Wiley Series in Telecommunications. New York: John Wiley & Sons, Inc. xxii, 542 p. (1991).
The opening sentence of the book reads: “This is intended to be a simple and accessible book on information theory. As Einstein said: Everything should be made as simple as possible, but not simpler.” Having read the book my conclusion is that the authors very well succeeded in doing so.

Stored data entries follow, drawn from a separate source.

(** X13: the pages with a fixed description read no state.  Under a
    course, a sub-path behind the id that starts with [groundcontrol],
    [adminpanel], [achievements], [sourcecast], [game] or [stories] gives a
    result that is the same for every state; so does every route that is
    neither under [/playground] nor of the course form. *)
Theorem fixed_pages_read_no_state :
  (forall digits rest,
     digits <> [] -> forallb isDigit digits = true ->
     startsWith (lit "grading") rest = false ->
     startsWithNone courseSubPages rest = false ->
     exists ctx, forall store,
       buildPageContext (coursePath digits rest) store = Ok ctx) /\
  (forall pathname,
     startsWith (lit "/playground") pathname = false ->
     ~ isCoursePath pathname ->
     exists ctx, forall store, buildPageContext pathname store = Ok ctx).
Proof.
  split.
  - intros digits rest Hne Hd Hg Hsub.
    unfold buildPageContext. rewrite coursePath_not_playground.
    rewrite (courseMatch_coursePath _ _ Hne Hd).
    unfold startsWithNone, courseSubPages in Hsub.
    cbn [map forallb] in Hsub. rewrite Hg in Hsub. cbn [negb andb] in Hsub.
    repeat match goal with
           | |- context [startsWith ?p (takeWhile notLineTerminator rest)] =>
               rewrite (startsWith_takeWhile notLineTerminator p rest eq_refl)
           end.
    rewrite Hg.
    repeat match goal with
           | |- context [if startsWith ?p rest then _ else _] =>
               destruct (startsWith p rest);
               [unfold fixedPage; eexists; intros store; reflexivity|]
           end.
    discriminate Hsub.
  - intros pathname Hp Hc. unfold buildPageContext.
    rewrite Hp, (courseMatch_None _ Hc).
    repeat match goal with
           | |- context [if startsWith ?p pathname then _ else _] =>
               destruct (startsWith p pathname);
               [unfold fixedPage; eexists; intros store; reflexivity|]
           end.
    eexists; intros store; reflexivity.
Qed.

Lemma fixed_pages_read_no_state_witness :
  (exists ctx, forall store,
     buildPageContext (lit "/courses/5/sourcecast/3") store = Ok ctx) /\
  (exists ctx, forall store,
     buildPageContext (lit "/welcome") store = Ok ctx).
Proof.
  split.
  - apply (proj1 fixed_pages_read_no_state (lit "5") (lit "sourcecast/3"));
      [discriminate | reflexivity | reflexivity | reflexivity].
  - apply (proj2 fixed_pages_read_no_state (lit "/welcome"));
      [reflexivity|].
    apply courseMatch_None_not_coursePath. reflexivity.
Defined.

Their definitions of the basic notions in Information Theory are accompanied by a lot of examples that make intuitively clear why these notions have to be defined in that way. The proofs of the basic theorems are very transparent and (of course this goes hand in hand) elegant. Furthermore the authors give a lot of connections and applications of results of Information Theory to other sciences (e.g. Probability Theory, Physics, Economy and Computer Science). I think the book could perfectly be used to give a course in Information Theory to students from different branches. Almost no mathematical background is required, however it helps when some knowledge on probability theory is present. The book contains a lot of nice exercises that encourage the student in mastering the basic techniques and applying results. Every chapter closes with a summary in which the main results of the chapter are restated. This is followed by the exercises and a kind of historical perspective stating who contributed to the development of the results and where they can be found for the first time.
In Chapter 1 an outline for the rest of the book is given. Chapter 2 develops the basic notions of Information Theory: Entropy, Relative and Mutual Information, Conditional Information. This is followed by some useful results such as chain rules and important inequalities stemming from concavity and convexity of certain functions. Then some implications to Thermodynamics and Probability Theory are discussed. The Chapter closes with Fano’s inequality.
Chapter 3 is about the Asymptotic Equipartition Property, that states that the set of sequences of possible appearances of random variables can be divided into two sets: The typical set of sequences that appear with probability tending to 1 and the non-typical set of sequences that are not likely to show up. The connections between entropy, data compression and typical sequences are explored.
Chapter 4 is concerned with the entropy rate of stochastic processes. The notion of Markov Chain is developed. The Chapter closes with some results on hidden Markov Models.
Chapter 5 is devoted to data compression. First some examples of source codes are given. Then the Kraft inequality is proved. After that optimal coding is being discussed and some bounds on the optimal codelength are derived. Shannon-Fano-Elias coding is the next subject of this Chapter, followed by a kind of “reverse” coding in which the object is to mimic a given probability distribution using a fair coin.
Chapter 6 explores data compression a little further and shows connections to gambling strategies. The Chapter closes with some remarks on the entropy of English text, and shows a number of “approximations” to English (up to fourth order in which every letter depends on the previous three).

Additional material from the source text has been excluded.